Calvadosia cruxmelitensis

Scientific classification
- Kingdom: Animalia
- Phylum: Cnidaria
- Class: Staurozoa
- Order: Stauromedusae
- Family: Kishinouyeidae
- Genus: Calvadosia
- Species: C. cruxmelitensis
- Binomial name: Calvadosia cruxmelitensis (Corbin, 1978)
- Synonyms: Lucernariopsis cruxmelitensis Corbin, 1978;

= Calvadosia cruxmelitensis =

- Authority: (Corbin, 1978)
- Synonyms: Lucernariopsis cruxmelitensis Corbin, 1978

Species of jellyfish

Calvadosia cruxmelitensis is a stalked jellyfish which inhabits the intertidal and sublittoral zones of rocky coasts in south-western England and the Atlantic coast of Ireland.

==Name==
The Latin name of this species, cruxmelitensis, refers to the arrangement of the white nematocyst capsules (stinging organs) in the distinctive pattern of a Maltese Cross. In 2010, Natural England, the Guardian and the Oxford University Museum of Natural History ran a competition asking members of the public to provide a common name for this species. The name St John's jellyfish was eventually chosen. Runner up names included Marmalade shred jellyfish and Maltese cross medusa.

==Description==
C. cruxmelitensis is the smallest member of the stalked jellyfishes growing to a maximum of 1.2 cm in diameter and 0.8 cm in height. It characteristically appears 'stalkless', although in fact it attaches to its location via a short stalk that terminates in a broad basal disc. It appears to have the unusual capacity to hold itself very rigidly in this posture, even when subjected to agitation caused by tidal flow.

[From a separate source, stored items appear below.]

(* ===== verification/DnsRecord.v ===== *)
(** * DnsRecord: resource records of [vmdns/common/record.c] and [record-*.c]

    The record types the server knows, their wire format, comparison,
    validation and copying.  The tagged union [VMDNS_RECORD_DATA] is the type
    [rdata], whose constructors are selected by [dwType] through the table
    [gRecordMethods]; using a member the type does not select is undefined.
    Releasing records is not modelled: strings are values. *)

From S2P Require Import Prelude Heap Effects DnsBuffer DnsName.

Open Scope Z_scope.

(** ** Records *)

Abbreviation dns_string := (option (list Z)).

Record soa_data := SOA_DATA {
  pNamePrimaryServer : dns_string; pNameAdministrator : dns_string;
  dwSerialNo : Z; dwRefresh : Z; dwRetry : Z; dwExpire : Z; dwDefaultTtl : Z }.
Record srv_data := SRV_DATA { pNameTarget : dns_string; wPriority : Z; wWeight : Z; wPort : Z }.
Record tkey_data := TKEY_DATA {
  tkey_pNameAlgorithm : dns_string; pKey : option dns_blob; tkey_pOtherData : option dns_blob;
  dwCreateTime : Z; dwExpireTime : Z; wMode : Z; tkey_wError : Z }.

(** [pRawTsigPtr] is the offset of the record in the message. *)
Record tsig_data := TSIG_DATA {
  tsig_pNameAlgorithm : dns_string; pSignature : option dns_blob; tsig_pOtherData : option dns_blob;
  unCreateTime : Z; wFudgeTime : Z; wOriginalXid : Z; tsig_wError : Z; pRawTsigPtr : option Z }.

Inductive rdata :=
  | D_A (IpAddress : Z)
  | D_AAAA (IP6Byte : list Z)
  | D_NS (pNameHost : dns_string)
  | D_PTR (pNameHost : dns_string)
  | D_CNAME (pNameHost : dns_string)
  | D_SOA (d : soa_data)
  | D_SRV (d : srv_data)
  | D_TKEY (d : tkey_data)
  | D_TSIG (d : tsig_data)
  (** the zeroed union of a type without methods *)
  | D_NONE.

Record dns_record := DNS_RECORD { pszName : dns_string; dwType : Z; iClass : Z; dwTtl : Z; Data : rdata }.

Definition VMDNS_RR_TYPE_A : Z := 0x1.
Definition VMDNS_RR_TYPE_NS : Z := 0x2.
Definition VMDNS_RR_TYPE_CNAME : Z := 0x5.
Definition VMDNS_RR_TYPE_SOA : Z := 0x6.
Definition VMDNS_RR_TYPE_PTR : Z := 0xC.
Definition VMDNS_RR_TYPE_AAAA : Z := 0x1C.
Definition VMDNS_RR_TYPE_SRV : Z := 0x21.
Definition VMDNS_RR_MTYPE_TKEY : Z := 0xF9.
Definition VMDNS_RR_MTYPE_TSIG : Z := 0xFA.
Definition VMDNS_RR_QTYPE_ANY : Z := 0xFF.
Definition VMDNS_CLASS_IN : Z := 1.
Definition VMDNS_CLASS_NONE : Z := 0xFE.
Definition VMDNS_CLASS_ANY : Z := 0xFF.
Example resize_counts_twice :
  VmDnsHashTableInsert [98] 8 one_entry [] =
  Some (inr tt, HASH_TABLE 8 (RESIZE_THRESHOLD 4) 3
    (Some [[]; [node_of ([97], 7)]; [node_of ([98], 8)]; []; []; []; []; []]), []).
Proof. by vm_compute. Qed.

(** A key that is there is inserted again; removing it uncovers the old value. *)
Example insert_existing_key :
  (VmDnsHashTableInsert [97] 8 ;;; VmDnsHashTableRemove [97] ;;; VmDnsHashTableGet [97])
    (HASH_TABLE 4 (RESIZE_THRESHOLD 4) 1 (Some [[]; [node_of ([97], 7)]; []; []])) [] =
  Some (inr 7, HASH_TABLE 4 (RESIZE_THRESHOLD 4) 1 (Some [[]; [node_of ([97], 7)]; []; []]), []).
Proof. by vm_compute. Qed.

(** Without memory for the node, the resizing that inserts it and the insertion
    itself release what they do not have. *)
Example insert_without_memory : VmDnsHashTableInsert [98] 8 one_entry [1] = None.
Proof. by vm_compute. Qed.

Calvadosia cruxmelitensis has a translucent, maroon, broad funnel-shaped bell which is divided by hollow septa. The septa walls contain the gonads, which are thick, linear and Y-shaped, joining at the base of the bell and then extending outwards to the arms. It has eight arms which are arranged in a circle. On the end of each arm is a cluster of up to thirty five tentacles, each of which has a rounded head. Unlike Haliclystus salpinx, C. cruxmelitensis does not have tentacle anchors.

==Distribution==
Originally identified inhabiting Wembury Bay, Devon, C. cruxmelitensis is now known to live on the Atlantic coasts of Ireland and the south-west coast of England, specifically from Swanage to North Devon. The English population has undergone a severe reduction in size in recent years, its numbers dropping by 90% from the 1970s to 2005.

==Habitat==
It is found on rocky shores which are exposed to moderately strong currents and waves. It lives in shallow water (sublittorally) or close the low tide mark (intertidally). Unlike most stalked jellyfish it does not attach itself to marine eelgrass, preferring to inhabit Irish moss and false Irish moss.

==Lifecycle==
Members of this species are gonochoristic, that is they are either male or female in gender. Individuals are believed to reach sexual maturity at about half of their maximum size. Gametes are produced from the gonads, which are located on the sepal walls, and shed into the surrounding water where fertilisation takes place. The resultant zygote develops into a free swimming planula larva before attaching itself to a suitable site. Once attached the larva encysts before developing into a small polyp followed by the adult form. Like all stalked jellyfish, a single C. cruximelitensis individual is believed to live for only one year. Numbers of this species in a given location are greatest in mid-winter and lowest in mid-summer.

==Genome and phylogenetic position==
A draft genome has been published and its phylogenetic position relative to other Cnidaria has been determined using genome-scale data. Its genome is relatively compact (~210 megabases) compared to other cnidarians and other animals.